Background information
- Born: 1 October 1946 (age 79) Wolverhampton, Staffordshire, England
- Genres: Jazz; avant-garde; jazz fusion;
- Occupations: Musician; composer;
- Instruments: Double bass; bass guitar; cello;
- Years active: 1964–present
- Labels: ECM; Dare2;
- Formerly of: Circle; Gateway;
- Website: www.daveholland.com

= Dave Holland (bassist) =

British jazz musician (born 1946)

David Holland (born 1 October 1946) is an English double bassist, bass guitarist, cellist, composer and bandleader who has been performing and recording for five decades. He has lived in the United States since the early 1970s.

His extensive discography ranges from solo performances to pieces for big band. Holland runs his own independent record label, Dare2, which he launched in 2005.

==Biography==
Born in Wolverhampton, England, Holland taught himself how to play stringed instruments, beginning at four on the ukulele, then graduating to guitar and later bass guitar. He quit school at the age of 15 to pursue his profession in a pop band, but soon gravitated to jazz. After seeing an issue of Down Beat where Ray Brown had won the critics' poll for best bass player, Holland went to a record store, and bought a couple of LPs featuring Brown backing pianist Oscar Peterson. He also bought two Leroy Vinnegar albums (Leroy Walks! and Leroy Walks Again!!) because the bassist was posed with his instrument on the cover. Within a week, Holland traded in his bass guitar for a double bass and began practicing with the records. In addition to Brown and Vinnegar, Holland was drawn to the bassists Charles Mingus and Jimmy Garrison.

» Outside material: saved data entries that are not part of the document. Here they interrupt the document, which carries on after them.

(* ===== verification/EndpointReach.v ===== *)
(** Every operation of an endpoint keeps the invariant of EndpointProofs.v and tells its
    user of the first and of the last connection; the endpoints that any sequence of
    operations makes, and what they guarantee. *)
From S2P Require Import Prelude CommonDefs StdMap Subscribe EventObject SocketFactory Session Security UdpSession EventLoop Watchdog Endpoint EndpointProofs.

Implicit Types c : EpCore.
Implicit Types ep : Endpoint.
Implicit Types s : EpSess.
Implicit Types k : EpSock.

(** At most one connection that is secure, and one that is not. *)
Definition few c : Prop := forall b, connected b c <= 1.

(** The outcome of an operation of a client. *)
Definition takes ep ep' (out : list EpOut) : Prop := goes ep ep' out /\ (few (ep_core ep) -> few (ep_core ep')).

(** No more than 2^31 numbers have been given to sockets and to sessions. *)
Definition small ep : Prop :=
  mEntryAllocator (co_sockets (ep_core ep)) < 2 ^ 31 /\ mEntryAllocator (co_sessions (ep_core ep)) < 2 ^ 31.

Lemma loses_takes ep ep' out : loses ep ep' out -> takes ep ep' out.
Proof. intros [G S]. split; [done|]. intros Hf b. specialize (Hf b). pose proof (sk_count _ _ S b). lia. Qed.

Lemma takes_trans ep1 ep2 ep3 (o1 o2 : list EpOut) : takes ep1 ep2 o1 -> takes ep2 ep3 o2 -> takes ep1 ep3 (o1 ++ o2).
Proof. intros [G1 F1] [G2 F2]. split; [by apply (goes_trans _ ep2)|auto]. Qed.

Lemma loses_small ep ep' out : loses ep ep' out -> small ep -> small ep'.
Proof. intros [_ S] [H1 H2]. split; [rewrite (sk_socknum _ _ S)|rewrite (sk_sessnum _ _ S)]; done. Qed.

Definition em_takes {A} (m : EM A) ep : Prop := em_total m ep (fun _ ep' out => takes ep ep' out).

Lemma em_loses_takes {A} (m : EM A) ep : em_loses m ep -> em_takes m ep.
Proof. intros Hm. eapply em_total_mono; [exact Hm|]. intros x ep' out. apply loses_takes. Qed.

Lemma em_takes_ret {A} (x : A) ep : ep_inv ep -> em_takes (mret x) ep.
Proof. intros Hi. by apply em_loses_takes, em_loses_ret. Qed.

Lemma em_takes_get {B} (f : Endpoint -> EM B) ep : em_takes (f ep) ep -> em_takes (em_get ≫= f) ep.
Proof. intros Hf. apply em_total_bind, em_total_get. eapply em_total_mono; [exact Hf|]. done. Qed.

(** First something that takes no session in, then the rest. *)
Lemma em_takes_after {A B} (m : EM A) (f : A -> EM B) ep : em_loses m ep ->
  (forall x ep' out, ep_inv ep' -> (small ep -> small ep') -> m ep = Some (x, ep', out) -> em_takes (f x) ep') -> em_takes (m ≫= f) ep.
Proof.
  intros (x & ep1 & o1 & E1 & L1) Hf. apply em_total_bind. exists x, ep1, o1. split; [done|].
  eapply em_total_mono; [apply (Hf x ep1 o1); [by apply (loses_inv ep _ o1)|by apply (loses_small ep _ o1)|done]|].
  simpl. intros y ep2 o2 G2. apply (takes_trans ep ep1); [by apply loses_takes|done].
Qed.

(** First the rest, then something that takes no session in. *)
Lemma em_takes_before {A B} (m : EM A) (f : A -> EM B) ep : em_takes m ep ->
  (forall x ep', ep_inv ep' -> em_loses (f x) ep') -> em_takes (m ≫= f) ep.
Proof.
  intros (x & ep1 & o1 & E1 & [G1 F1]) Hf. apply em_total_bind. exists x, ep1, o1. split; [done|].
  eapply em_total_mono; [apply (Hf x ep1), (go_inv _ _ _ G1)|]. simpl. intros y ep2 o2 L2.
  apply (takes_trans ep ep1); [done|by apply loses_takes].
Qed.

(** At most one number each has been given to a socket and to a session. *)
Definition grew ep ep' : Prop :=
  mEntryAllocator (co_sockets (ep_core ep')) <= mEntryAllocator (co_sockets (ep_core ep)) + 1 /\
  mEntryAllocator (co_sessions (ep_core ep')) <= mEntryAllocator (co_sessions (ep_core ep)) + 1.

Lemma loses_grew ep ep' out : loses ep ep' out -> grew ep ep'.
Proof. intros [_ S]. split; [rewrite (sk_socknum _ _ S)|rewrite (sk_sessnum _ _ S)]; lia. Qed.

(** What making a connection or binding an address ends in: the socket it returns is there. *)
Definition makes ep (r : option Z) ep' (out : list EpOut) : Prop :=
  takes ep ep' out /\ grew ep ep' /\ forall skid, r = Some skid -> is_Some (co_sock skid (ep_core ep')).
Definition em_makes (m : EM (option Z)) ep : Prop := em_total m ep (makes ep).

After moving to London in 1964, Holland played double bass in small venues and studied with James Edward Merrett, principal bassist of the Philharmonia Orchestra and, later, the BBC Symphony Orchestra. Merrett trained him to sight read and then recommended he apply to the Guildhall School of Music and Drama. Holland received a full-time scholarship for the three-year programme. At 20, Holland was keeping a busy schedule in school, studios and Ronnie Scott's Jazz Club, London's premier jazz club, where he often played in bands that supported such touring American jazz saxophonists as Coleman Hawkins, Ben Webster and Joe Henderson. He also linked up with other British jazz musicians, including guitarist John McLaughlin, saxophonists Evan Parker and John Surman, South Africa-born London-based pianist Chris McGregor, and drummer John Stevens, and performed on the Spontaneous Music Ensemble's 1968 album Karyobin. He also began a working relationship with Canada-born, England-based trumpeter Kenny Wheeler that continued until Wheeler's death in 2014.

===With Miles Davis===
In 1968, Miles Davis and Philly Joe Jones heard him at Ronnie Scott's Jazz Club, playing in a combo that opened for the Bill Evans Trio. Jones told Holland that Davis wanted him to join his band (replacing Ron Carter). Davis left the UK before Holland could contact him directly, and two weeks later Holland was given three days' notice to fly to New York for an engagement at Count Basie's nightclub. He arrived the night before, staying with Jack DeJohnette, a previous acquaintance. The following day Herbie Hancock took him to the club, and his two years with Davis began. This was also Hancock's last gig as Davis's pianist, as he left afterwards for a honeymoon in Brazil and was replaced by Chick Corea when he could not return for an engagement due to illness. Holland's first recordings with Davis were in September 1968, and he appears on half of the album Filles de Kilimanjaro (with Davis, Corea, Wayne Shorter and Tony Williams).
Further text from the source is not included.